La FMEJ exige un dialogue inclusif et défend l’autorégulation
La Fédération marocaine des éditeurs de journaux exige un dialogue inclusif et défend l’autorégulation comme base de la liberté de presse
LA VÉRITÉ
La Fédération marocaine des éditeurs de journaux (FMEJ) réaffirme son opposition au projet de loi que le gouvernement propose pour réorganiser le Conseil national de la presse. Cette motion, adoptée lors de la réunion du Comité exécutif tenue le vendredi 19 septembre 2025 à Casablanca, met en lumière les inquiétudes profondes des professionnels du secteur quant aux risques pour la liberté d’expression.
D’emblée, la FMEJ affirme que le texte modifie des principes inscrits dans la Constitution, notamment en ce qui concerne l’autorégulation des médias. Elle critique l’absence d’un processus inclusif, estimant que les aspirations démocratiques de la société marocaine ne trouvent pas leur reflet dans le projet actuel.
Ensuite, la Fédération se félicite du soutien unanime que ce rejet a reçu : professionnels de la presse, ONG de défense des droits humains, associations politiques, syndicats, et anciens ministres s’allient pour demander une révision du texte. Elle note que le projet gouvernemental se trouve isolé face à cette opposition à la fois professionnelle et citoyenne.

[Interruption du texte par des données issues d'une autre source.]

(** Whole numbers up to 2^53 are binary64 numbers. *)
Lemma round64_integer (z : Z) :
  (0 <= z <= 2 ^ 53)%Z -> round64 (inject_Z z) == inject_Z z.
Proof.
  intros [H0 H53].
  destruct (Z.eq_dec z 0) as [->|Nz]; [apply round64_zero|].
  assert (Hpos : 0 < inject_Z z) by (rewrite <- (Zlt_Qlt 0); lia).
  destruct (Z.eq_dec z (2 ^ 53)) as [->|N53]; [vm_compute; reflexivity|].
  assert (Hlt : inject_Z z < 2 ^ (52 + 1))
    by (change (52 + 1)%Z with 53%Z; rewrite <- (@pow2_Z 53), <- Zlt_Qlt by lia; lia).
  pose proof (@ilog2_lt _ 52 Hpos Hlt) as Hlog.
  assert (Hlog0 : (0 <= ilog2 (inject_Z z))%Z).
  { assert (H1 : 2 ^ 0 <= inject_Z z)
      by (change (2 ^ 0) with (inject_Z 1); rewrite <- Zle_Qle; lia).
    destruct (@ilog2_spec _ Hpos) as [_ Hs].
    assert (Hp : 2 ^ 0 < 2 ^ (ilog2 (inject_Z z) + 1)) by lra.
    apply pow2_lt_inv in Hp. lia. }
  assert (Ee : exponent (inject_Z z) = ilog2 (inject_Z z))
    by (rewrite exponent_positive by exact Hpos; lia).
  unfold round64, quantum. rewrite Ee.
  set (e := ilog2 (inject_Z z)) in *.
  assert (Eq : 2 ^ (e - 52) * inject_Z (2 ^ (52 - e)) == 1).
  { rewrite pow2_Z by lia. rewrite <- pow2_plus.
    replace (e - 52 + (52 - e))%Z with 0%Z by lia. reflexivity. }
  pose proof (pow2_pos (e - 52)) as Hq.
  assert (Escaled : inject_Z z / 2 ^ (e - 52) == inject_Z (z * 2 ^ (52 - e))).
  { rewrite inject_Z_mult.
    set (m := inject_Z (2 ^ (52 - e))) in *. set (q := 2 ^ (e - 52)) in *.
    assert (Em : m == / q) by (apply (Qmult_inj_l _ _ q); [lra|]; rewrite Eq; field; lra).
    rewrite Em. reflexivity. }
  rewrite (@roundEven_integer _ _ Escaled). rewrite inject_Z_mult.
  set (m := inject_Z (2 ^ (52 - e))) in *. set (q := 2 ^ (e - 52)) in *.
  rewrite <- Qmult_assoc, (Qmult_comm m q), Eq. ring.
Qed.

(** Rounding does not depend on the fraction that represents a number. *)
Lemma roundEven_comp (x y : Q) : x == y -> roundEven x = roundEven y.
Proof.
  intro E. unfold roundEven. rewrite (Qfloor_comp _ _ E).
  assert (Ed : x - inject_Z (Qfloor y) == y - inject_Z (Qfloor y)) by (rewrite E; reflexivity).
  unfold Qlt_bool. rewrite !(Qleb_comp _ _ (Qeq_refl 0.5) _ _ Ed).
  rewrite !(Qleb_comp _ _ Ed _ _ (Qeq_refl 0.5)). reflexivity.
Qed.

Lemma ilog2_unique (x : Q) (e : Z) :
  0 < x -> 2 ^ e <= x -> x < 2 ^ (e + 1) -> ilog2 x = e.
Proof.
  intros Hx H1 H2. destruct (@ilog2_spec x Hx) as [S1 S2].
  assert (A : 2 ^ e < 2 ^ (ilog2 x + 1)) by lra.
  assert (B : 2 ^ ilog2 x < 2 ^ (e + 1)) by lra.
  apply pow2_lt_inv in A, B. lia.
Qed.

Lemma round64_comp (x y : Q) : 0 <= x -> x == y -> round64 x == round64 y.
Proof.
  intros Hx E.
  destruct (@positive_or_zero x Hx) as [Ez|Hpos].
  - rewrite (@round64_of_zero x Ez). rewrite (@round64_of_zero y); [reflexivity|].
    rewrite <- E. exact Ez.
  - assert (Hy : 0 < y) by lra.
    assert (Ee : exponent x = exponent y).
    { rewrite (@exponent_positive x Hpos), (@exponent_positive y Hy). f_equal.
      destruct (@ilog2_spec y Hy) as [S1 S2].
      apply ilog2_unique; [exact Hpos | lra | lra]. }
    unfold round64, quantum. rewrite Ee.
    assert (Ed : x / 2 ^ (exponent y - 52) == y / 2 ^ (exponent y - 52))
      by (rewrite E; reflexivity).
    rewrite (roundEven_comp Ed). reflexivity.
Qed.

(** [Math.abs(x - Math.floor(x))] lies in [0, 1). *)
Lemma fraction_range (x : Q) :
  0 <= Qabs (x - Math_floor x) /\ Qabs (x - Math_floor x) < 1.
Proof.
  pose proof (Math_floor_le x) as Hle. pose proof (Math_floor_gt x) as Hgt.
  rewrite Qabs_pos by lra. split; lra.
Qed.

(** A seed in [0, 1) scaled to the integers [lo .. hi]. *)
Lemma scaled_seed_range (seed : Q) (lo hi : Z) :
  0 <= seed -> seed < 1 -> (lo <= hi)%Z ->
  inject_Z lo <= Math_floor (seed * (inject_Z hi - inject_Z lo + 1)) + inject_Z lo
  /\ Math_floor (seed * (inject_Z hi - inject_Z lo + 1)) + inject_Z lo <= inject_Z hi.
Proof.
  intros H0 H1 Hlh.
  assert (Hspan : 0 <= inject_Z hi - inject_Z lo).
  { rewrite Zle_Qle in Hlh. lra. }
  split.
  - assert (0 <= Math_floor (seed * (inject_Z hi - inject_Z lo + 1))).
    { apply Math_floor_nonneg. nra. }
    lra.
  - assert (Hb : Math_floor (seed * (inject_Z hi - inject_Z lo + 1))
                 <= inject_Z (hi - lo + 1) - 1).
    { apply Math_floor_lt_Z. unfold Z.sub.
      rewrite !inject_Z_plus, inject_Z_opp. change (inject_Z 1) with 1.
      assert (0 < (1 - seed) * (inject_Z hi - inject_Z lo + 1))
        by (apply Qmult_lt_0_compat; lra).
      lra. }
    unfold Z.sub in Hb. rewrite !inject_Z_plus, inject_Z_opp in Hb.
    change (inject_Z 1) with 1 in Hb. lra.
Qed.

Lemma clamp_range (p lo hi : Q) :
  lo <= hi -> lo <= Math_min (Math_max p lo) hi /\ Math_min (Math_max p lo) hi <= hi.
Proof.
  intro H. unfold Math_min, Math_max.
  destruct (Qle_bool p lo) eqn:E1;
    [destruct (Qle_bool lo hi) eqn:E2 | destruct (Qle_bool p hi) eqn:E2];
    order_facts; split; lra.
Qed.

(** ** The tables *)

Lemma priceRanges_sound :
  Forall (fun entry => (100 <= min (snd entry) <= max (snd entry))%Z
                       /\ (max (snd entry) <= 200000)%Z) priceRanges.
Proof. repeat constructor; simpl; lia. Qed.

Lemma selectedPriceRange_sound (name : jsstring) :
  (100 <= min (selectedPriceRange name) <= max (selectedPriceRange name))%Z
  /\ (max (selectedPriceRange name) <= 200000)%Z.
Proof.
  unfold selectedPriceRange.
  destruct (find _ priceRanges) as [[keyword range]|] eqn:E.
  - apply find_some in E. destruct E as [Hin _].
    exact (proj1 (Forall_forall _ _) priceRanges_sound _ Hin).
  - simpl. lia.
Qed.

Lemma validationRanges_sound :
  Forall (fun entry =>
            (50 <= vmin (snd entry) <= typicalMin (snd entry))%Z
            /\ (typicalMin (snd entry) <= typicalMax (snd entry))%Z
            /\ (typicalMax (snd entry) <= vmax (snd entry) <= 300000)%Z)
         validationRanges.
Proof. repeat constructor; simpl; lia. Qed.

Lemma matchingRange_sound (name detected : jsstring) (range : ValidationRange) :
  matchingRange name = Some (detected, range) ->
  (50 <= vmin range <= typicalMin range)%Z
  /\ (typicalMin range <= typicalMax range)%Z
  /\ (typicalMax range <= vmax range <= 300000)%Z.
Proof.
  unfold matchingRange. intro E. apply find_some in E. destruct E as [Hin _].
  exact (proj1 (Forall_forall _ _) validationRanges_sound _ Hin).
Qed.

(** ** The estimator *)

(** The estimate lies in the range the estimator selects. *)
Lemma generateReasonablePrice_in_selected (host : Host) (s : jsstring) :
  inject_Z (min (selectedPriceRange (toLowerCase s))) <= generateReasonablePrice host s
  /\ generateReasonablePrice host s <= inject_Z (max (selectedPriceRange (toLowerCase s))).
Proof.
  unfold generateReasonablePrice.
  destruct (selectedPriceRange_sound (toLowerCase s)) as [[_ Hle] _].
  destruct (fraction_range (Math_sin host (generateSimpleHash s) * 10000)) as [H0 H1].
  apply scaled_seed_range; assumption.
Qed.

Par ailleurs, la FMEJ applaudit le rôle du Conseil national des droits de l’homme (CNDH) et du Conseil économique, social et environnemental (CESE), qui ont émis des avis consultatifs prônant une composition démocratique du futur Conseil national de la presse, incluant la représentation équilibrée des editeurs, journalistes, et experts en droits humains.

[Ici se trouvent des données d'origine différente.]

(** * rlm_repl: a persistent mini-REPL over a pickled session

    Shallow embedding of [.opencode/skills/rlm/scripts/rlm_repl.py] and
    proofs about its content accessors, its serialization filter and the
    [exec] command.

    Conventions.
    - Python [int] is [Z]; Python [str] is [string], one [ascii] per code
      point, so the development covers the code points below 256.
    - A Python [dict] with string keys is an association list in insertion
      order with distinct keys ([dict_wf]); order matters because the
      dropped-names report follows [dict.items()].
    - A Python call that can raise returns [result A = exn + A].
    - Patterns the program writes out are syntax trees run by the
      backtracking matcher of [PyRe]; a caller's pattern goes through a
      compiler that the sections take as a variable, and so does the
      effect of the caller's code.
    - [pickle.dumps] raises on an object what the object has it raise
      ([TypeError] for an open file, any exception of a [__reduce__]), and
      the caller's code can close the buffers that capture its output.
    - The commands [init] and [init-dir] read the directory tree through
      variables of their section; [write_chunks] and the commands [status],
      [reset] and [export-buffers] are left out. *)

From Stdlib Require Import ZArith List String Ascii Bool Lia DecimalString Sorted.
From Equations Require Import Equations.
Import ListNotations.

Local Open Scope string_scope.
Local Open Scope list_scope.
Local Open Scope Z_scope.

(* ===================================================================== *)
(** * Python runtime: exceptions, values, dictionaries, slices            *)
(* ===================================================================== *)

(** Exceptions.  [SystemExit] and [KeyboardInterrupt] derive from
    [BaseException] only; every other class here derives from
    [Exception], which is what [except Exception] catches. *)
Inductive exn : Type :=
| ValueError (msg : string)
| TypeError (msg : string)
| RlmReplError (msg : string)
| PicklingError (msg : string)
| UnpicklingError (msg : string)
| AttributeError (msg : string)
| ReError (msg : string)
| OtherException (cls msg : string)
| SystemExit (code : Z)
| KeyboardInterrupt.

Ainsi, la FMEJ appelle la Chambre des conseillers à tenir compte de ces contributions lors de l’examen du projet. Elle exige du ministère de la Communication une modification du texte législatif ou son retrait, dès lors qu’il ne répond pas aux attentes du secteur. De plus, elle insiste sur l’importance de coordonner les efforts entre éditeurs, associations de journalistes, et acteurs civils pour préserver l’unité du métier
En conclusion, la position de la FMEJ s’inscrit dans une démarche ferme et constructive : l’organisation défend l’autorégulation comme pilier de la liberté de la presse, réclame la participation de tous dans le processus législatif, et met en garde contre les risques d’un texte imposé unilatéralement. Le débat sur le projet de loi reste donc crucial pour l’avenir du journalisme au Maroc, à la croisée entre transparence, responsabilité et pluralisme.